## PROMPT:
Please print each record exactly, omitting none of them.

## Saved data entries:
(* ===== verification/Parser.v ===== *)
(** * The universal parser ([crates/ulpf-core/src/parser/mod.rs])

    Classification, extraction and provenance, with and without the signature
    cache.  What a call draws from outside is [ParseEnv]. *)

From S2P Require Export PfSense Fortigate Cef PaloAlto Suricata CiscoAsa.
From S2P Require Export Classifier Lru.

(** The fresh UUID and the clock of the call, the clock that the extractor
    reads, and the UUID and clock of the lossless fallback. *)
Record ParseEnv := mkParseEnv {
  pe_event_id : string;
  pe_ingest_time : Z;
  pe_now_ms : Z;
  pe_fallback_id : string;
  pe_fallback_ms : Z
}.

Section Parser.
Context `{Sha256} `{HexLib} `{UnicodeLib} `{ChronoLib} `{RegexLib} `{JsonLib} `{AhoCorasick}.

Definition compute_sha256 (bytes : string) : string := hex_encode (b32 (sha256 bytes)).

Definition extract (format : VendorFormat) (now_ms : Z) (raw : string) : Extracted :=
  match format with
  | CiscoAsa => asa_parse now_ms raw
  | Fortinet => fortigate_parse now_ms raw
  | PaloAlto => palo_parse now_ms raw
  | Suricata => suricata_parse now_ms raw
  | PfSense => pfsense_parse now_ms raw
  | Cef => cef_parse now_ms raw
  | UnknownFormat => Some (Err ("Unrecognized log format for raw line: " +:+ raw))
  end.

Definition parse_with_format (env : ParseEnv) (raw : string) (format : VendorFormat) : Extracted :=
  let raw_hash := compute_sha256 raw in
  activity <-? extract format (pe_now_ms env) raw;
  Some (Ok (set_provenance activity raw raw_hash (pe_event_id env) (pe_ingest_time env))).

Definition parse (env : ParseEnv) (raw : string) : Extracted :=
  let raw_hash := compute_sha256 raw in
  let format := classify raw in
  activity <-? extract format (pe_now_ms env) raw;
  Some (Ok (set_provenance activity raw raw_hash (pe_event_id env) (pe_ingest_time env))).

(** The event for a line that does not parse. *)
Definition unparsed_event (env : ParseEnv) (raw err : string) : NetworkActivity :=
  let metadata := mkMetadata (mkProduct "Unknown" "Generic / Unparsed" None) raw (compute_sha256 raw)
                    (pe_fallback_id env) (pe_fallback_ms env) in
  with_unmapped
    (activity_new OTHER (pe_fallback_ms env) UNKNOWN endpoint_default endpoint_default connection_default
       None metadata) {["parse_error" := err]}.

Definition parse_lossless (env : ParseEnv) (raw : string) : option NetworkActivity :=
  r <-! parse env raw;
  Some (match r with Ok activity => activity | Err err => unparsed_event env raw err end).

Definition parse_cached (env : ParseEnv) (c : SignatureLruCache) (raw : string)
  : option (Result string NetworkActivity * SignatureLruCache) :=
  let sig_hash := compute_signature_hash raw in
  match cache_get c sig_hash with
  | None => None
  | Some (Some fmt, c1) => r <-! parse_with_format env raw fmt; Some (r, c1)
  | Some (None, c1) =>
      let fmt := classify raw in
      c2 <-! (if decide (fmt = UnknownFormat) then Some c1 else cache_insert c1 sig_hash fmt);
      r <-! parse_with_format env raw fmt;
      Some (r, c2)
  end.

Definition parse_cached_lossless (env : ParseEnv) (c : SignatureLruCache) (raw : string)
  : option (NetworkActivity * SignatureLruCache) :=
  match parse_cached env c raw with
  | None => None
  | Some (Ok activity, c') => Some (activity, c')
  | Some (Err err, c') => Some (unparsed_event env raw err, c')
  end.

End Parser.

## RESPONSE:
(* ===== verification/Parser.v ===== *)
(** * The universal parser ([crates/ulpf-core/src/parser/mod.rs])

    Classification, extraction and provenance, with and without the signature
    cache.  What a call draws from outside is [ParseEnv]. *)

From S2P Require Export PfSense Fortigate Cef PaloAlto Suricata CiscoAsa.
From S2P Require Export Classifier Lru.

(** The fresh UUID and the clock of the call, the clock that the extractor
    reads, and the UUID and clock of the lossless fallback. *)
Record ParseEnv := mkParseEnv {
  pe_event_id : string;
  pe_ingest_time : Z;
  pe_now_ms : Z;
  pe_fallback_id : string;
  pe_fallback_ms : Z
}.

Section Parser.
Context `{Sha256} `{HexLib} `{UnicodeLib} `{ChronoLib} `{RegexLib} `{JsonLib} `{AhoCorasick}.

Definition compute_sha256 (bytes : string) : string := hex_encode (b32 (sha256 bytes)).

Definition extract (format : VendorFormat) (now_ms : Z) (raw : string) : Extracted :=
  match format with
  | CiscoAsa => asa_parse now_ms raw
  | Fortinet => fortigate_parse now_ms raw
  | PaloAlto => palo_parse now_ms raw
  | Suricata => suricata_parse now_ms raw
  | PfSense => pfsense_parse now_ms raw
  | Cef => cef_parse now_ms raw
  | UnknownFormat => Some (Err ("Unrecognized log format for raw line: " +:+ raw))
  end.

Definition parse_with_format (env : ParseEnv) (raw : string) (format : VendorFormat) : Extracted :=
  let raw_hash := compute_sha256 raw in
  activity <-? extract format (pe_now_ms env) raw;
  Some (Ok (set_provenance activity raw raw_hash (pe_event_id env) (pe_ingest_time env))).

Definition parse (env : ParseEnv) (raw : string) : Extracted :=
  let raw_hash := compute_sha256 raw in
  let format := classify raw in
  activity <-? extract format (pe_now_ms env) raw;
  Some (Ok (set_provenance activity raw raw_hash (pe_event_id env) (pe_ingest_time env))).

(** The event for a line that does not parse. *)
Definition unparsed_event (env : ParseEnv) (raw err : string) : NetworkActivity :=
  let metadata := mkMetadata (mkProduct "Unknown" "Generic / Unparsed" None) raw (compute_sha256 raw)
                    (pe_fallback_id env) (pe_fallback_ms env) in
  with_unmapped
    (activity_new OTHER (pe_fallback_ms env) UNKNOWN endpoint_default endpoint_default connection_default
       None metadata) {["parse_error" := err]}.

Definition parse_lossless (env : ParseEnv) (raw : string) : option NetworkActivity :=
  r <-! parse env raw;
  Some (match r with Ok activity => activity | Err err => unparsed_event env raw err end).

Definition parse_cached (env : ParseEnv) (c : SignatureLruCache) (raw : string)
  : option (Result string NetworkActivity * SignatureLruCache) :=
  let sig_hash := compute_signature_hash raw in
  match cache_get c sig_hash with
  | None => None
  | Some (Some fmt, c1) => r <-! parse_with_format env raw fmt; Some (r, c1)
  | Some (None, c1) =>
      let fmt := classify raw in
      c2 <-! (if decide (fmt = UnknownFormat) then Some c1 else cache_insert c1 sig_hash fmt);
      r <-! parse_with_format env raw fmt;
      Some (r, c2)
  end.

Definition parse_cached_lossless (env : ParseEnv) (c : SignatureLruCache) (raw : string)
  : option (NetworkActivity * SignatureLruCache) :=
  match parse_cached env c raw with
  | None => None
  | Some (Ok activity, c') => Some (activity, c')
  | Some (Err err, c') => Some (unparsed_event env raw err, c')
  end.

End Parser.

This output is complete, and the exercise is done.